Senator Nolin: I think His Honour should address this inconsistency before we vote on the bill. We are being asked to adopt two paragraphs that would have the same number in the same clause. Before we can properly vote on the amendments, I think His Honour should clear up this matter.
I feel very strongly that there cannot be two paragraphs with completely different text that share the same number. I implore His Honour to intervene so that we can vote on this bill properly.
The Hon. the Speaker: Honourable senators, the question before the chamber is very clear and if, over the course of debate, other amendments are proposed, that is a different question. If there are no amendments, then we will be debating the amendments proposed by Senator Carignan, seconded by Senator Demers.
Hon. Joan Fraser: Honourable senators, I do not think Senator Nolin phrased this as a point of order but, if necessary, I will. Senator Nolin has drawn our attention to the fact that the material before us gives two identically worded instructions to do "the following," except that "the following" is different in the two cases. I think Senator Nolin has a valid point in saying that we need clarification on this matter, so I am seeking that from you, Your Honour. If it takes a point of order, would you consider it to be a point of order?
The Hon. the Speaker: I do not consider it to be a point of order. I think that we have identified something in debate and, when we identify something in debate that needs modification, the way to deal with it is to move an amendment to see whether or not the house agrees to make that change.
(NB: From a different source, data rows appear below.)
(** * Discretization kernels of the TBB diffusion benchmark

    A shallow embedding of [cpu/tbb/discretization.c]: the Laplacian mask
    builder [set_mask], the tiled convolution [compute_convolution], the
    explicit Euler update [step_in_time], the closed-form solution
    [analytical_value] and the tiled residual reduction [check_solution].

    The kernels are written once over an arithmetic interface and read at
    two instances: IEEE binary64 (the C type [double], Rocq's primitive
    floats) and the real numbers (the arithmetic the rounding approximates).
    Statements about exact results are settled at binary64; statements
    "up to rounding" are settled over the reals. *)

From Stdlib Require Import ZArith Bool List Lia.
From Stdlib Require Import Reals Lra.
From Stdlib Require Floats.
Import ListNotations.

Set Implicit Arguments.

(* ================================================================== *)
(** * Part I: the program *)

(** ** Arithmetic of [double] *)

(** The operations the source applies to [double] values.  [of_int] is the
    implicit conversion of an [int] operand, and the literals [0.0], [1.0],
    [-2.0], [4.0] are its values at 0, 1, -2 and 4. *)
Class FloatOps (F : Type) : Type := {
  fadd : F -> F -> F;
  fsub : F -> F -> F;
  fmul : F -> F -> F;
  fdiv : F -> F -> F;
  fsqrt : F -> F;
  of_int : Z -> F
}.

(** [erf] of [<math.h>].  The C library fixes no rounding for it, so the
    binary64 instance takes it as a parameter. *)
Class Libm (F : Type) : Type := {
  erf : F -> F
}.

Declare Scope fp_scope.
Delimit Scope fp_scope with fp.
Infix "+!" := fadd (at level 50, left associativity) : fp_scope.
Infix "-!" := fsub (at level 50, left associativity) : fp_scope.
Infix "*!" := fmul (at level 40, left associativity) : fp_scope.
Infix "/!" := fdiv (at level 40, left associativity) : fp_scope.

(** *** The binary64 instance *)

(** Conversion of an [int] to [double]; exact on the 32-bit range. *)
Definition Z2double (z : Z) : PrimFloat.float :=
  match z with
  | Z0 => PrimFloat.zero
  | Zpos _ => PrimFloat.of_uint63 (Uint63.of_Z z)
  | Zneg p => PrimFloat.opp (PrimFloat.of_uint63 (Uint63.of_Z (Zpos p)))
  end.

(** Every operation rounds once, to nearest even: the code as compiled
    without contraction into fused multiply-adds. *)
#[export] Instance binary64 : FloatOps PrimFloat.float := {
  fadd := PrimFloat.add;
  fsub := PrimFloat.sub;
  fmul := PrimFloat.mul;
  fdiv := PrimFloat.div;
  fsqrt := PrimFloat.sqrt;
  of_int := Z2double
}.

Definition binary64_libm (erf64 : PrimFloat.float -> PrimFloat.float) :
  Libm PrimFloat.float :=
  {| erf := erf64 |}.

(** *** The real-number instance *)

#[export] Instance exact_ops : FloatOps R := {
  fadd := Rplus;
  fsub := Rminus;
  fmul := Rmult;
  fdiv := Rdiv;
  fsqrt := sqrt;
  of_int := IZR
}.

(** The error function, [2/sqrt(pi)] times the integral of [exp(-t^2)]
    from 0 to [x]. *)
Definition gauss (t : R) : R := exp (- (t * t)).

Lemma gauss_continuous : continuity gauss.
Proof.
  unfold gauss.
  apply (continuity_comp (fun t => - (t * t))%R exp).
  - apply continuity_opp.
    apply continuity_mult; apply derivable_continuous, derivable_id.
  - apply derivable_continuous, derivable_exp.
Qed.
(** * Further properties of the routes *)

(** ** Creating and updating posts *)

Lemma validatePost_passes (b : PostBody) :
  snd (validatePost b) = [] ->
  fst (validatePost b) =
    mkPostBody (Some (trim (to_string (body_content b)))) (body_privacy b) /\
  (String.length (trim (to_string (body_content b))) =? 0)
  || (5000 <? String.length (trim (to_string (body_content b)))) = false /\
  (body_privacy b = None \/ body_privacy b = Some "public" \/
   body_privacy b = Some "private").
Proof.
  unfold validatePost; simpl. intros He. split; [reflexivity|].
  destruct (String.length _ =? 0); [discriminate|].
  destruct (5000 <? String.length _); [discriminate|].
  split; [reflexivity|]. cbn [app] in He.
  destruct (body_privacy b) as [p|]; [|auto]. right.
  unfold isIn, existsb in He.
  destruct (String.eqb p "public") eqn:E1;
    [apply String.eqb_eq in E1; subst p; left; reflexivity|].
  destruct (String.eqb p "private") eqn:E2;
    [apply String.eqb_eq in E2; subst p; right; reflexivity|].
  discriminate.
Qed.

Lemma Post_create_valid c img pr author now s :
  (String.length (trim c) =? 0) || (5000 <? String.length (trim c)) = false ->
  Post_create (trim c) img pr author now s =
  Some (mkPost (next_id s) (trim c) img pr author now now,
        fresh (set_posts
                 (posts s ++ [mkPost (next_id s) (trim c) img pr author now now])
                 s)).
Proof.
  intros Hv. unfold Post_create. rewrite trim_idempotent, Hv. reflexivity.
Qed.

Lemma findById_append_fresh {A : Type} `{Document A} (c : list A) (d : A) :
  ids_below (doc_id d) c -> findById (doc_id d) (c ++ [d]) = Some d.
Proof.
  intros Hc. unfold findById. rewrite find_app_none.
  - simpl. rewrite Nat.eqb_refl. reflexivity.
  - destruct (find _ c) as [e|] eqn:E; [|reflexivity].
    apply find_some in E. destruct E as [He Hid]. apply Nat.eqb_eq in Hid.
    exfalso. apply (ids_below_fresh (doc_id d) c e Hc He Hid).
Qed.

(** A valid body with no failed upload is stored. *)
Lemma create_post_created uid now b file s :
  snd (validatePost b) = [] ->
  file <> Some None ->
  create_post uid now b file s =
    (created "Post created successfully"
       (PostData (mkPost (next_id s) (trim (to_string (body_content b)))
                    (uploaded_image file) (requested_privacy b Public)
                    uid now now) (populate (users s) uid)),
     fresh (set_posts
              (posts s ++
               [mkPost (next_id s) (trim (to_string (body_content b)))
                  (uploaded_image file) (requested_privacy b Public)
                  uid now now]) s)).
Proof.
  intros Hv Hfile.
  destruct (validatePost_passes b Hv) as [Hb [Hlen Hpr]].
  unfold create_post, requested_privacy.
  destruct (validatePost b) as [b' errors]. simpl in Hv, Hb. subst.
  cbn [is_nil negb body_privacy body_content to_string].
  destruct file as [[u|]|]; [| congruence |];
    destruct Hpr as [-> | [-> | ->]];
    cbv [Privacy_of_string String.eqb Ascii.eqb Bool.eqb uploaded_image];
    rewrite (Post_create_valid _ _ _ _ _ _ Hlen); reflexivity.
Qed.



Lemma length_zero_empty (c : string) : String.length c = 0 <-> c = "".
Proof. destruct c; simpl; split; congruence. Qed.

(** The bodies that [validatePost] turns down. *)
Lemma validatePost_errors (b : PostBody) :
  snd (validatePost b) <> [] <->
  (trim (to_string (body_content b)) = "" \/
   5000 < String.length (trim (to_string (body_content b))) \/
   exists p, body_privacy b = Some p /\ p <> "public" /\ p <> "private").
Proof.
  unfold validatePost. cbn [snd].
  set (c := trim (to_string (body_content b))).
  destruct (Nat.eqb_spec (String.length c) 0) as [Hz|Hz].
  { split; [|discriminate]. intros _. left. apply length_zero_empty, Hz. }
  destruct (Nat.ltb_spec 5000 (String.length c)) as [Hl|Hl].
  { split; [|discriminate]. intros _. right. left. exact Hl. }
  cbn [app]. rewrite length_zero_empty in Hz.
  destruct (body_privacy b) as [p|].
  - unfold isIn, existsb.
    destruct (String.eqb_spec p "public") as [Hp|Hp]; cbn [orb].
    + split; [congruence|]. intros [H|[H|[q [Hq [Hq1 _]]]]];
        [contradiction | lia | congruence].
    + destruct (String.eqb_spec p "private") as [Hq|Hq]; cbn [orb].
      * split; [congruence|]. intros [H|[H|[q [Hq0 [_ Hq2]]]]];
          [contradiction | lia | congruence].
      * split; [|discriminate]. intros _. right. right. exists p. auto.
  - split; [congruence|]. intros [H|[H|[q [Hq _]]]];
      [contradiction | lia | discriminate].
Qed.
Senator Murray: The bill was amended by the House of Commons.
The Hon. the Speaker: Exactly, and we are dealing with that amendment. If we do not like the wording, then this house has available to it options that should be presented to the house by way of a clear question that it can deal with.
(On motion of Senator Banks, debate adjourned.)
Hon. Claude Carignan moved second reading of Bill C-21, An Act to amend the Criminal Code (sentencing for fraud).
He said: Honourable senators, I am grateful for the opportunity to speak to Bill C-21, which addresses the important issue of enhancing the sentencing provisions for fraud.
Frauds come in all shapes and sizes and Canadians are at risk in virtually all aspects of their lives. It is clear that fraud is a problem on which we need to focus our attention. Today's fraudsters are highly sophisticated and anyone can become a victim.
It is harder and harder for Canadians to tell the legitimate businesses from the scams. The result is that Canadians and foreigners are being defrauded of millions.
Securities fraud also diminishes the confidence of Canadians in capital markets, in Canadian companies and in the regulatory authorities tasked with ensuring that transactions are open, transparent and fair.
This bill contains a number of measures designed to strengthen sentencing for people who commit serious fraud offences and it also sends the message that these crimes have very serious consequences for victims.
The impact on victims can be enormous and devastating; they can suffer significant harm as a result of the crime and that must be taken into consideration by judges when imposing sentences.
It may be useful to remind honourable senators of the current state of the law with respect to fraud.
The Criminal Code already addresses all forms of white collar crime: securities-related frauds, such as insider trading and accounting frauds that overstate the value of securities issued to shareholders and investors, mass marketing fraud, theft, bribery and forgery, to name just a few of the offences that may apply to a given set of facts.
The maximum penalty for fraud is already high. For fraud over $5,000 the maximum term of imprisonment is 14 years.
This is the highest maximum penalty in the Criminal Code, short of life imprisonment.
Several specific aggravating factors for fraud are provided in the Criminal Code, in addition to those that apply generally to all offences.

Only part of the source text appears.